Sauf à le confondre avec une simple « réticence xénophobe », qu’est-ce que le racisme sinon un système d’oppression? Voilà du moins ce que semblent suggérer les trois cas historiques exemplaires évoqués plus haut. Voilà ce qui ressort avec tellement de force d’une monographie comme celle que l’historien Marcus Rediker consacre à l’histoire de la traite – en dirigeant son regard sur le « navire négrier ». Le navire seul est déjà un système d’oppression – pour les esclaves transportés à fond de cale et pour les prolétaires de la mer qui faisaient fonctionner la machine. Un navire négrier, au fond, est une usine flottante d’oppression promettant « mort et terreur », pour parler comme notre historien. Que dire alors du phénomène commercial, géopolitique et social de la traite en tant que tel et de l’industrie esclavagiste qu’elle alimente ? C’est un système encore plus vaste d’oppression qui prend des proportions transcontinentales – où certains voudraient voir le ferment originel du capitalisme[8].
Or qu’est-ce qu’un système d’oppression, ou pour le dire autrement quel « idéal-type » peut-on construire sur la base de nos connaissances historiques des systèmes d’oppression raciste, sexiste ou colonialiste? Une réponse en bonne et due forme dépasserait le format de la présente recension; mais on peut au moins identifier quelques « traits de famille » – en suivant la méthodologie employée par Umberto Eco dans son article intitulé « Ur-Fascism »[9]. L’esquisse peut alors prendre forme. Un système d’oppression, au moins, rassemble en des proportions diverses la plupart des éléments suivants.

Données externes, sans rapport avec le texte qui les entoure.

Lemma sa_sm_apart t X x y :
  cache_ok t X → x ∈ all_l X → y ∈ all_l X → sa x + 4096 ≤ sm y ∨ sm y + 4096 ≤ sa x.
Proof.
  intros Hok Hx Hy. destruct (decide (x = y)) as [->|Hne].
  - pose proof (slabs_geom size _ _ _ (ck_slabs _ _ Hok) Hy) as (?&?&?&?&?). lia.
  - apply (slab_pair t X x y); auto.
Qed.

Lemma sa_inj t X x y : cache_ok t X → x ∈ all_l X → y ∈ all_l X → sa x = sa y → x = y.
Proof.
  intros Hok Hx Hy Heq. destruct (decide (x = y)) as [|Hne]; [done|].
  destruct (slab_pair t X x y (sa x) (sa y) Hok Hx Hy Hne); auto; lia.
Qed.

Context (Hsize : 64 ≤ size ≤ 2048).

(** Bytes of an object lie in the object page of its slab. *)
Lemma obj_in_page y j a :
  0 ≤ j < cap size → obj_at size y j ≤ a < obj_at size y j + size → sm y ≤ a < sm y + 4096.
Proof. intros Hj Ha. pose proof (cap_range size Hsize) as [_ ?]. unfold obj_at in Ha. nia. Qed.

Lemma pa_free_byte s X a :
  (∃ x, x ∈ all_l X ∧ (sa x ≤ a < sa x + 4096 ∨ sm x ≤ a < sm x + 4096)) →
  page_byte (pool_page s X) a.
Proof.
  intros (x & Hx & Ha). destruct Ha as [Ha|Ha]; [exists (sa x)|exists (sm x)];
    (split; [right; apply elem_slab_pages; eauto|done]).
Qed.

(** *** The page allocator below the cache *)

(** A call of the page allocator that touches no page of the cache. *)
Lemma pages_step s s' c X (F : Z → Prop) Keep :
  cache_ok (s, c) X → pa_ok s' → (∀ p, F p → pa_managed p ∧ p ∉ slab_pages (all_l X)) →
  (∀ p, p ∈ slab_pages (all_l X) → ¬ pa_free s' p) →
  same_outside (page_byte F) (pa_mem s) (pa_mem s') → keeps Keep X →
  cache_ok (s', c) X ∧
  ∀ o a, Keep o → o ≤ a < o + size → ldb (pa_mem s') a = ldb (pa_mem s) a.
Proof.
  intros Hok Hpa HF Hno Hm HK. pose proof Hok as [[Hpa0 Hnd Hown Hat] Hs Hc]. cbn in *.
  assert (∀ p a, p ∈ slab_pages (all_l X) → p ≤ a < p + 4096 → ldb (pa_mem s') a = ldb (pa_mem s) a)
    as Hsame.
  { intros p a Hp Ha. apply Hm. intros (q & Hq & Hqa). destruct (HF q Hq) as [Hqm Hqn].
    destruct (decide (p = q)) as [->|Hne]; [done|].
    destruct (managed_apart p q); [by apply Hown|done|done|unfold PGSIZE in *; lia..]. }
  split; [split; cbn|].
  - split; [done|done| |].
    + intros p Hp. split; [by apply Hown|by apply Hno].
    + intros x Hx. apply (slab_at_ext size (pa_mem s)); [|by apply Hat]. intros a Ha.
      apply (Hsame (sa x)); [apply elem_slab_pages; eauto|lia].
  - done.
  - apply (chains_ext (pa_mem s)); [|done]. intros a. rewrite all_l_fmap.
    intros (x & -> & Hx)%list_elem_of_fmap. apply ldn_ext. intros b Hb.
    apply (Hsame (sa x)); [apply elem_slab_pages; eauto|lia].
  - intros o a Ho Ha. destruct (HK o Ho) as (y & j & Hy & Hj & ->).
    apply (Hsame (sm y)); [apply elem_slab_pages; eauto|]. by apply (obj_in_page y j).
Qed.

En premier lieu, un système d’oppression pratique l’exclusion morale de ses victimes: à l’égard de ces dernières, les acteurs du système suspendent les normes morales en vigueur entre membres égaux de la communauté morale. On ne fouette pas ses voisins blancs, mais on fouette ses esclaves. On pourchasse, séquestre et met à mort les chiens errants dans certaines métropoles, et dieu merci les sans-abris d’espèce humaine sont protégés contre ces atrocités.

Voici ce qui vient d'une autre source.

Lemma kmfree_large_wp s cs L L' G r size :
  client_ok (s, cs) L G → L ≡ₚ (r, size) :: L' → assist_size size = 0 →
  wp (kmfree r size) (λ _ t', client_ok t' L' G ∧ blocks_kept (λ r0, r0 ≠ r) L (pa_mem s) (pa_mem t'.1))
    (s, cs).
Proof.
  intros Hc HL H0. pose proof (cl_inv _ _ _ Hc) as Hv. pose proof (cl_nodup _ _ _ Hc) as Hnd.
  rewrite HL in Hnd. cbn in Hnd. apply NoDup_cons in Hnd as [Hr Hnd].
  assert ((r, size) ∈ L) as Hin by (rewrite HL; left).
  destruct (cl_large _ _ _ Hc r size Hin H0) as (Hm & Hnf & Hn).
  unfold kmfree. rewrite H0. cbn [Z.eqb]. rewrite wp_lift.
  eapply wp_mono; [apply pa_kfree_spec; [apply Hv|done..]|]. cbn. intros _ s' (Hpa & Hf & Hmem).
  assert (∀ r0 size0, (r0, size0) ∈ L' → (r0, size0) ∈ L ∧ r0 ≠ r) as Hsub.
  { intros r0 size0 Hin0. split; [rewrite HL; by right|]. intros ->. apply Hr, fst_in. eauto. }
  destruct (client_step_large s cs L G s' (pa_free s') L' Hc) as [Hok Hk]; auto.
  - intros p [Hp| ->]%Hf; [|done]. destruct (pool_managed (s, cs) G 0 p Hv) as [Hpm Hd]; [lia|by left|].
    split; [done|]. intros j Hj. destruct (decide (j = 0%nat)) as [->|]; [|by apply Hd].
    apply (pool_managed (s, cs) G 1 p Hv); [lia|by left|lia..].
  - intros r0 size0 Hne. rewrite HL, elem_of_cons. split; [by right|]. intros [[= -> ->]|]; done.
  - intros r0 size0 [Hin0 Hne]%Hsub Ha. destruct (cl_large _ _ _ Hc r0 size0 Hin0 Ha) as (?&?&?).
    rewrite Hf. tauto.
  - split; [done|]. intros r0 size0 a Hin0 Hne Ha. apply (Hk r0 size0); auto.
    intros [Hf0| ->]%Hf; [|done].
    destruct (block_home _ _ _ _ _ Hc Hin0) as (p & Hpm & Hpf & Hlo & Hhi & Hb & _).
    apply Hpf. replace p with r0; [done|].
    apply (same_page r0 p r0); auto; [by eapply pa_free_managed; [apply Hv|]|lia..].
Qed.

Lemma kmfree_small_wp s cs L L' G i r size :
  client_ok (s, cs) L G → L ≡ₚ (r, size) :: L' → (i < 6)%nat → assist_size size = sz i →
  wp (kmfree r size) (λ _ t', (∃ G', client_ok t' L' G') ∧
    blocks_kept (λ r0, r0 ≠ r) L (pa_mem s) (pa_mem t'.1)) (s, cs).
Proof.
  intros Hc HL Hi Hs. pose proof (cl_inv _ _ _ Hc) as Hv. pose proof (cl_nodup _ _ _ Hc) as Hnd.
  rewrite HL in Hnd. cbn in Hnd. apply NoDup_cons in Hnd as [Hr Hnd].
  pose proof (sz_range i Hi) as Hsz. unfold kmfree. rewrite Hs. replace (sz i =? 0) with false by lia.
  rewrite wp_bind. apply (find_cache_wp (s, cs) G i); auto.
  destruct (cache_at (s, cs) G i Hv Hi) as (c & Hci & Hinv).
  unfold on_cache. rewrite wp_lift. cbn [fst snd] in *. rewrite Hci. change (default nocache (Some c)) with c.
  assert (∀ r0, live (sz i) (all_l (G i)) r0 ↔ ∃ size, (r0, size) ∈ L ∧ assist_size size = sz i) as Hl
    by (intros r0; by apply (cl_small _ _ _ Hc)).
  eapply wp_mono; [apply (kmem_cache_free_spec (sz i) Hsz s c (G i) r); auto; apply Hl; exists size;
    by rewrite HL; split; [left|]|].
  cbn. intros _ [s' c'] [(X' & Hok' & Hcl' & Hf & Hlr & _) Hlk].
  assert (cache_inv (sz i) (s', c') X') as Hinv' by by split.
  assert (∀ r0 size0, (r0, size0) ∈ L ∧ r0 ≠ r ↔ (r0, size0) ∈ L') as Hsub.
  { intros r0 size0. rewrite HL, elem_of_cons. split; [intros [[[= -> ->]|?] ?]; done|].
    intros Hin0. split; [by right|]. intros ->. apply Hr, fst_in. eauto. }
  destruct (client_step_small s cs L G i s' c' X' _ L' Hc Hi Hinv' Hf) as [Hok Hk]; auto.
  - intros r0. rewrite Hlr, Hl. setoid_rewrite <-Hsub. naive_solver.
  - intros r0 size0 Hne. rewrite HL, elem_of_cons. split; [by right|]. intros [[= -> ->]|]; done.
  - split; [eauto|]. intros r0 size0 a Hin0 Hne Ha. apply (Hk r0 size0); auto. intros size1 ? ?.
    split; [apply Hl; eauto|done].
Qed.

En deuxième lieu, pour justifier cette exclusion, les idéologues du système s’appuient sur un dénigrement ontologique des opprimés – lesquels, selon les époques, sont décrits comme privés d’âme, privés de raison, trop émotifs, trop instinctifs. Ce dénigrement prend généralement des formes « capacitistes » et consiste, en postulant une homogénéité interindividuelle entre les membres du groupe opprimé, à soutenir que leur « nature » et donc leurs capacités cognitives, culturelles, éthiques et sociales sont incompatibles avec la pleine appartenance à la communauté morale. Les métaphores en vogue dans ce genre de contexte, il est tout à fait capital de le remarquer, sont animales: pour dénigrer, on compare. Rats, chiens, porcs, singes, cafards, vermines de tout poil et de toute carapace: le dénigrement ontologique consiste à ravaler le groupe humain visé au statut d’animal.
Troisièmement, les opprimés subissent la domination décisionnelle des oppresseurs, lesquels fixent le cours de leur vie à leur place – et cela peut être vrai dans la sphère des choix individuels (qu’on pense aux mariages arrangés en système patriarcal ou à la castration imposée de certains animaux domestiques) comme dans celle des choix collectifs (qu’on pense au déni d’autodétermination collective imposé aux populations colonisées, ou au refus d’implantation opposé par les administrations municipales à des colonies d’animaux « liminaires » de toute sorte – rats, pigeons ou chats des rues[10]).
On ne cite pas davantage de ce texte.